Doctors in the St. Louis region are encouraging families to create what they call “protective bubbles” around school-age children as they head back to class.
Earlier in the pandemic, younger people who caught the virus were mostly asymptomatic. But now, more kids are testing positive and getting sick with the virus, local health officials said this week. In St. Louis County, one in five cases are in people under 18, according to county officials.
The more contagious delta variant has spread across the state, putting more kids and their families at risk of contracting the virus as the school year begins, said Dr. Sarah Gebauer, a family medicine physician and clinical epidemiologist in St.
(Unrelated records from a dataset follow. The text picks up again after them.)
(* ===== verification/WmEvents.v ===== *)
(** * Small parts of the window manager: the registry of event consumers and
    event_consumer_registrar.{h,cc}, motion_event_coalescer.{h,cc},
    pointer_position_watcher.{h,cc}, stacking_manager.{h,cc}, and the methods
    of [WindowManager] the panels call. *)

From stdpp Require Import sorting.
From S2P Require Import Prelude WmUtil XConnection WmIpc Double Window.

(** Are [DCHECK]s compiled in. *)
Class Build := { dchecks : bool }.
Definition DCHECK `{Build} {S} (b : bool) : M S unit := if dchecks then CHECK b else mret ().

(** ** WindowManager's registry of event consumers *)

Module EventConsumers.
(** A consumer is its address. *)
Record t := mk {
  window_event_consumers_ : gmap Z (gset Z);
  property_change_event_consumers_ : gmap (Z * Z) (gset Z);
  chrome_message_event_consumers_ : gmap Z (gset Z)
}.
#[global] Instance eta_t : Eta t := fun r =>
  mk (window_event_consumers_ r) (property_change_event_consumers_ r) (chrome_message_event_consumers_ r).
Definition empty : t := mk ∅ ∅ ∅.

Section map.
Context {K : Type} `{Countable K}.
Definition consumers (k : K) (m : gmap K (gset Z)) : gset Z := default ∅ (m !! k).
Definition register (k : K) (c : Z) (m : gmap K (gset Z)) : gmap K (gset Z) :=
  <[k := {[c]} ∪ consumers k m]> m.
Definition unregister (k : K) (c : Z) (m : gmap K (gset Z)) : gmap K (gset Z) :=
  match m !! k with
  | None => m
  | Some cs =>
      if decide (c ∈ cs) then
        if decide (cs ∖ {[c]} = ∅) then delete k m else <[k := cs ∖ {[c]}]> m
      else m
  end.
End map.

Definition RegisterEventConsumerForWindowEvents (xid c : Z) (r : t) : t :=
  r <| window_event_consumers_ := register xid c (window_event_consumers_ r) |>.
Definition UnregisterEventConsumerForWindowEvents (xid c : Z) (r : t) : t :=
  r <| window_event_consumers_ := unregister xid c (window_event_consumers_ r) |>.
Definition RegisterEventConsumerForPropertyChanges (xid xatom c : Z) (r : t) : t :=
  r <| property_change_event_consumers_ := register (xid, xatom) c (property_change_event_consumers_ r) |>.
Definition UnregisterEventConsumerForPropertyChanges (xid xatom c : Z) (r : t) : t :=
  r <| property_change_event_consumers_ := unregister (xid, xatom) c (property_change_event_consumers_ r) |>.
Definition RegisterEventConsumerForChromeMessages (type c : Z) (r : t) : t :=
  r <| chrome_message_event_consumers_ := register type c (chrome_message_event_consumers_ r) |>.
Definition UnregisterEventConsumerForChromeMessages (type c : Z) (r : t) : t :=
  r <| chrome_message_event_consumers_ := unregister type c (chrome_message_event_consumers_ r) |>.
End EventConsumers.

Module EventConsumerRegistrar.
Import EventConsumers.
Record t := mk {
  event_consumer_ : Z;
  window_event_xids_ : list Z;
  property_change_pairs_ : list (Z * Z);
  chrome_message_types_ : list Z
}.
#[global] Instance eta_t : Eta t := fun r =>
  mk (event_consumer_ r) (window_event_xids_ r) (property_change_pairs_ r) (chrome_message_types_ r).
Definition new (event_consumer : Z) : t := mk event_consumer [] [] [].

Definition RegisterForWindowEvents (xid : Z) (s : t * EventConsumers.t) : t * EventConsumers.t :=
  (s.1 <| window_event_xids_ := window_event_xids_ s.1 ++ [xid] |>,
   RegisterEventConsumerForWindowEvents xid (event_consumer_ s.1) s.2).
Definition RegisterForPropertyChanges (xid xatom : Z) (s : t * EventConsumers.t) : t * EventConsumers.t :=
  (s.1 <| property_change_pairs_ := property_change_pairs_ s.1 ++ [(xid, xatom)] |>,
   RegisterEventConsumerForPropertyChanges xid xatom (event_consumer_ s.1) s.2).
Definition RegisterForChromeMessages (type : Z) (s : t * EventConsumers.t) : t * EventConsumers.t :=
  (s.1 <| chrome_message_types_ := chrome_message_types_ s.1 ++ [type] |>,
   RegisterEventConsumerForChromeMessages type (event_consumer_ s.1) s.2).

(** The destructor. *)
Definition destroy (s : t * EventConsumers.t) : EventConsumers.t :=
  let c := event_consumer_ s.1 in
  let r := foldl (fun r xid => UnregisterEventConsumerForWindowEvents xid c r) s.2 (window_event_xids_ s.1) in
  let r := foldl (fun r p => UnregisterEventConsumerForPropertyChanges p.1 p.2 c r) r
             (property_change_pairs_ s.1) in
  foldl (fun r ty => UnregisterEventConsumerForChromeMessages ty c r) r (chrome_message_types_ s.1).
End EventConsumerRegistrar.

(** ** MotionEventCoalescer

    A part of some object with state [S]: where its fields are, its closure (a
    program on the whole state, which may call the coalescer again), and glib. *)
Module MotionEventCoalescer.
Record t := mk {
  timer_id_ : Z;
  timeout_ms_ : Z;
  have_queued_position_ : bool;
  x_ : Z;
  y_ : Z;
  synchronous_ : bool
}.
#[global] Instance eta_t : Eta t := fun r =>
  mk (timer_id_ r) (timeout_ms_ r) (have_queued_position_ r) (x_ r) (y_ r) (synchronous_ r).

(** The constructor; [cb] is whether the closure is not NULL. *)
Definition construct (cb : bool) (timeout_ms : Z) : result t :=
  if cb && (0 <? timeout_ms) then Val (mk 0 timeout_ms false (-1) (-1) false) else Fault CheckFailed.

Section coalescer.
Context {S : Type}.
Variable field : S → t.
Variable set_field : t → S → S.
Variable cb_ : M S unit.
Variable timeout_add : Z → M S Z.
Variable source_remove : Z → M S unit.

Definition upd (f : t → t) : M S unit := modify (fun s => set_field (f (field s)) s).
Definition IsRunning (c : t) : bool := negb (timer_id_ c =? 0).
Definition set_synchronous (synchronous : bool) : M S unit :=
  upd (fun c => c <| synchronous_ := synchronous |>).

Definition HandleTimer : M S bool :=
  c ← gets field;
  (if have_queued_position_ c then cb_;; upd (fun c => c <| have_queued_position_ := false |>)
   else mret ());;
  mret true.

Definition Start : M S unit :=
  c ← gets field;
  if negb (timer_id_ c =? 0) then mret ()
  else
    (if negb (synchronous_ c) then
       id ← timeout_add (timeout_ms_ c); upd (fun c => c <| timer_id_ := id |>)
     else mret ());;
    upd (fun c => c <| have_queued_position_ := false |> <| x_ := -1 |> <| y_ := -1 |>).

Definition StopInternal (maybe_run_callback : bool) : M S unit :=
  c ← gets field;
  if timer_id_ c =? 0 then mret ()
  else
    source_remove (timer_id_ c);;
    upd (fun c => c <| timer_id_ := 0 |>);;
    if maybe_run_callback then HandleTimer;; mret () else mret ().
Definition Stop : M S unit :=
  c ← gets field;
  if negb (synchronous_ c) then StopInternal true else mret ().
Definition destroy : M S unit :=
  c ← gets field;
  if IsRunning c then StopInternal false else mret ().

Definition StorePosition (px py : Z) : M S unit :=
  c ← gets field;
  if (px =? x_ c) && (py =? y_ c) then mret ()
  else
    upd (fun c => c <| x_ := px |> <| y_ := py |> <| have_queued_position_ := true |>);;
    if synchronous_ c then HandleTimer;; mret () else mret ().
End coalescer.
End MotionEventCoalescer.

(** ** PointerPositionWatcher: the same arrangement. *)

Module PointerPositionWatcher.
Definition kTimeoutMs : Z := 200.
Record t := mk {
  watch_for_entering_target_ : bool;
  target_x_ : Z; target_y_ : Z; target_width_ : Z; target_height_ : Z;
  timer_id_ : Z
}.
#[global] Instance eta_t : Eta t := fun r =>
  mk (watch_for_entering_target_ r) (target_x_ r) (target_y_ r) (target_width_ r) (target_height_ r)
     (timer_id_ r).

Definition in_target (p : t) (pointer_x pointer_y : Z) : bool :=
  (target_x_ p <=? pointer_x) && (pointer_x <? i32 (target_x_ p + target_width_ p)) &&
  (target_y_ p <=? pointer_y) && (pointer_y <? i32 (target_y_ p + target_height_ p)).

Section watcher.
Context {S : Type}.
Variable field : S → t.
Variable set_field : t → S → S.
Variable cb_ : M S unit.
Variable timeout_add : Z → M S Z.
Variable source_remove : Z → M S unit.
Variable QueryPointerPosition : M S (option (Z * Z)).

Definition construct (watch_for_entering_target : bool) (x y width height : Z) : M S t :=
  id ← timeout_add kTimeoutMs;
  mret (mk watch_for_entering_target x y width height id).
Definition destroy (p : t) : M S unit :=
  if negb (timer_id_ p =? 0) then source_remove (timer_id_ p) else mret ().

(** The closure may delete the watcher, so nothing of it is used afterwards. *)
Definition HandleTimer : M S bool :=
  p ← gets field;
  pos ← QueryPointerPosition;
  match pos with
  | None => mret true
  | Some (pointer_x, pointer_y) =>
      let inside := in_target p pointer_x pointer_y in
      if (watch_for_entering_target_ p && negb inside) || (negb (watch_for_entering_target_ p) && inside)
      then mret true
      else
        modify (fun s => set_field ((field s) <| timer_id_ := 0 |>) s);;
        cb_;;
        mret false
  end.
Definition TriggerTimeout : M S unit :=
  p ← gets field;
  again ← HandleTimer;
  if again : bool then mret () else source_remove (timer_id_ p).
End watcher.
End PointerPositionWatcher.

(** ** Methods of WindowManager, on the world *)

Module WindowManager.
Section window_manager.
Context `{Build} {W : Type} `{Wm W}.
Definition request (r : XRequest) : M W bool := extern (x_do r).

Definition CreateInputWindow (x y width height event_mask : Z) : M W Z :=
  xid ← extern (x_CreateWindow x_root x y width height true true event_mask);
  CHECK (negb (xid =? 0));;
  (if FLAGS_wm_use_compositing then
     let top_win := if negb (wm_overlay_xid =? 0) then wm_overlay_xid else wm_stage_xid in
     ok ← request (StackWindow xid top_win false); CHECK ok
   else mret ());;
  ok ← request (MapWindow xid);
  CHECK ok;;
  mret xid.

Definition ConfigureInputWindow (xid x y width height : Z) : M W bool :=
  request (ConfigureWindow xid x y width height).

Definition XA_ATOM : Z := 4.
Definition XA_WINDOW : Z := 33.
(** A failed wait leaves the timestamp 0. *)
Definition GetCurrentTimeFromServer : M W Z :=
  ok ← XConnection.SetIntProperty wm_xid (wm_atom ATOM_CHROME_GET_SERVER_TIME) XA_ATOM
         (i32 (wm_atom ATOM_CHROME_GET_SERVER_TIME));
  CHECK ok;;
  timestamp ← extern (x_WaitForPropertyChange wm_xid);
  mret (default 0 timestamp).

Definition SetActiveWindowProperty (xid : Z) : M W bool :=
  w ← mget;
  if wm_active_window_xid w =? xid then mret true
  else
    ok ← XConnection.SetIntProperty x_root (wm_atom ATOM_NET_ACTIVE_WINDOW) XA_WINDOW (i32 xid);
    if negb ok then mret false
    else modify (wm_set_active_window_xid xid);; mret true.
End window_manager.
End WindowManager.

(** ** StackingManager; a layer is its number, as the code computes with it. *)

Module StackingManager.
Definition LAYER_DEBUGGING : Z := 0.
Definition LAYER_HOTKEY_OVERLAY : Z := 1.
Definition LAYER_DRAGGED_PANEL : Z := 2.
Definition LAYER_ACTIVE_TRANSIENT_WINDOW : Z := 3.
Definition LAYER_PANEL_BAR_INPUT_WINDOW : Z := 4.
Definition LAYER_STATIONARY_PANEL_IN_BAR : Z := 5.
Definition LAYER_STATIONARY_PANEL_IN_DOCK : Z := 6.
Definition LAYER_PANEL_DOCK : Z := 7.
Definition LAYER_FLOATING_TAB : Z := 8.
Definition LAYER_TAB_SUMMARY : Z := 9.
Definition LAYER_TOPLEVEL_WINDOW : Z := 10.
Definition LAYER_BACKGROUND : Z := 11.
Definition kNumLayers : Z := 12.

Record t := mk { layer_to_xid_ : gmap Z Z; layer_to_actor_ : gmap Z Z; xids_ : gset Z }.

Definition LayerToName (layer : Z) : string :=
  if layer =? LAYER_DEBUGGING then "debugging"
  else if layer =? LAYER_HOTKEY_OVERLAY then "hotkey overlay"
  else if layer =? LAYER_DRAGGED_PANEL then "dragged panel"
  else if layer =? LAYER_ACTIVE_TRANSIENT_WINDOW then "active transient window"
  else if layer =? LAYER_PANEL_BAR_INPUT_WINDOW then "panel bar input window"
  else if layer =? LAYER_STATIONARY_PANEL_IN_BAR then "static panel in bar"
  else if layer =? LAYER_STATIONARY_PANEL_IN_DOCK then "stationary panel in dock"
  else if layer =? LAYER_FLOATING_TAB then "floating tab"
  else if layer =? LAYER_TAB_SUMMARY then "tab summary"
  else if layer =? LAYER_TOPLEVEL_WINDOW then "toplevel window"
  else if layer =? LAYER_BACKGROUND then "background"
  else "unknown".

Definition layer_order (p q : Z * Z) : Prop := p.1 ≤ q.1.
#[global] Instance layer_order_dec p q : Decision (layer_order p q).
Proof. unfold layer_order. apply _. Defined.

Section stacking_manager.
Context {W : Type} `{Wm W}.
Definition do_actor (a : Z) (c : ActorCall) : M W unit := extern (fun w => ((), actor_do a c w)).

Definition add_layer (i : Z) : M (t * W) unit :=
  let on {A} (m : M W A) : M (t * W) A := zoom snd (fun w s => (s.1, w)) m in
  xid ← on (extern (x_CreateWindow x_root (-1) (-1) 1 1 true true 0));
  actor ← on (extern new_group);
  on (do_actor actor (SetName (str (LayerToName i +:+ " layer"))));;
  on (do_actor actor (SetVisibility false));;
  on (do_actor actor AddToStage);;
  on (do_actor actor RaiseToTop);;
  modify (fun s => (mk (<[i := xid]> (layer_to_xid_ s.1)) (<[i := actor]> (layer_to_actor_ s.1))
                       ({[xid]} ∪ xids_ s.1), s.2)).
(** From the bottom layer up. *)
Definition construct : M (t * W) unit := for_each add_layer (reverse (seqZ 0 kNumLayers)).
(** The set is walked in the order of the XIDs; the layers' actors go with the map. *)
Definition destroy (sm : t) : M W unit :=
  for_each (fun xid => extern (x_do (DestroyWindow xid));; mret ()) (merge_sort Z.le (elements (xids_ sm)));;
  for_each (fun p => do_actor p.2 DeleteActor) (merge_sort layer_order (map_to_list (layer_to_actor_ sm))).

Variable sm : t.
Definition IsInternalWindow (xid : Z) : bool := bool_decide (xid ∈ xids_ sm).
Definition GetActorForLayer {S} (layer : Z) : M S Z :=
  match layer_to_actor_ sm !! layer with Some a => mret a | None => fail CheckFailed end.
Definition GetXidForLayer {S} (layer : Z) : M S Z :=
  let xid := FindWithDefault (layer_to_xid_ sm) layer 0 in
  CHECK (negb (xid =? 0));; mret xid.

Definition StackWindowAtTopOfLayer (layer : Z) : M (Window.t * W) bool :=
  layer_actor ← GetActorForLayer layer;
  lower_layer_actor ← GetActorForLayer (layer + 1);
  Window.StackCompositedBelow (Some layer_actor) (Some lower_layer_actor) true;;
  layer_xid ← GetXidForLayer layer;
  Window.StackClientBelow layer_xid.

Definition StackXidAtTopOfLayer (xid layer : Z) : M W bool :=
  layer_xid ← GetXidForLayer layer;
  extern (x_do (StackWindow xid layer_xid false)).

Definition StackActorAtTopOfLayer (actor layer : Z) : M W unit :=
  layer_actor ← GetActorForLayer layer;
  do_actor actor (Lower layer_actor).

(** [sibling] by its fields. *)
Definition StackWindowRelativeToOtherWindow (sibling : Window.t) (above : bool) (layer : Z)
  : M (Window.t * W) bool :=
  lower_layer_actor ← GetActorForLayer (layer + 1);
  (if above then Window.StackCompositedAbove (Some (Window.actor_ sibling)) (Some lower_layer_actor) true
   else Window.StackCompositedBelow (Some (Window.actor_ sibling)) (Some lower_layer_actor) true);;
  if above then Window.StackClientAbove (Window.xid_ sibling)
  else Window.StackClientBelow (Window.xid_ sibling).
End stacking_manager.
End StackingManager.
Louis.
“Those mutations made it so that children who were in previous parts of the pandemic not getting very sick or having asymptomatic infections, now they’re getting sick and in much higher numbers,” she said.
Federal officials haven’t yet approved a COVID-19 vaccine for children under 12. That means those who can get a vaccine should to protect vulnerable kids, particularly as school starts, Gebauer said.
“We’ll have large numbers of unvaccinated, highly vulnerable individuals in small spaces, cooped up together for a long period of time, trying to do what’s most important, studying and learning,” she said. “[We need to] ensure that these children are surrounded by people who are fully vaccinated if they’re eligible.”
This week, there are 25 children hospitalized with COVID-19 in the region’s hospitals, according to the St. Louis Metropolitan Pandemic Task Force.
“You could go to any of our children’s hospitals across the state of Missouri and find lots of kids that are in hospitals, on oxygen, because of the coronavirus,” said Dr. Kristin Sohl, president of the Missouri chapter of the American Academy of Pediatrics. “This delta variant, or new version, of the virus is absolutely affecting kids in a way we did not see in the past.”
Doctors say kids and teens are still being hospitalized at much lower rates than adults with COVID, but kids can spread the virus to others, particularly those who are unvaccinated.
Even given the new risks, it’s important for kids to get back to in-person school, Sohl said. To keep them healthy and in school, families should create as many barriers between them and the virus as they can, by avoiding large crowds, wearing masks outside the home and, most especially, getting vaccinated.
“Our little kiddos have no meaningful way to protect themselves other than the layers of protection we can put around them as adults,” Sohl said.
It’s likely the federal government will approve a COVID-19 vaccine for young children by late this year or early next year, she said.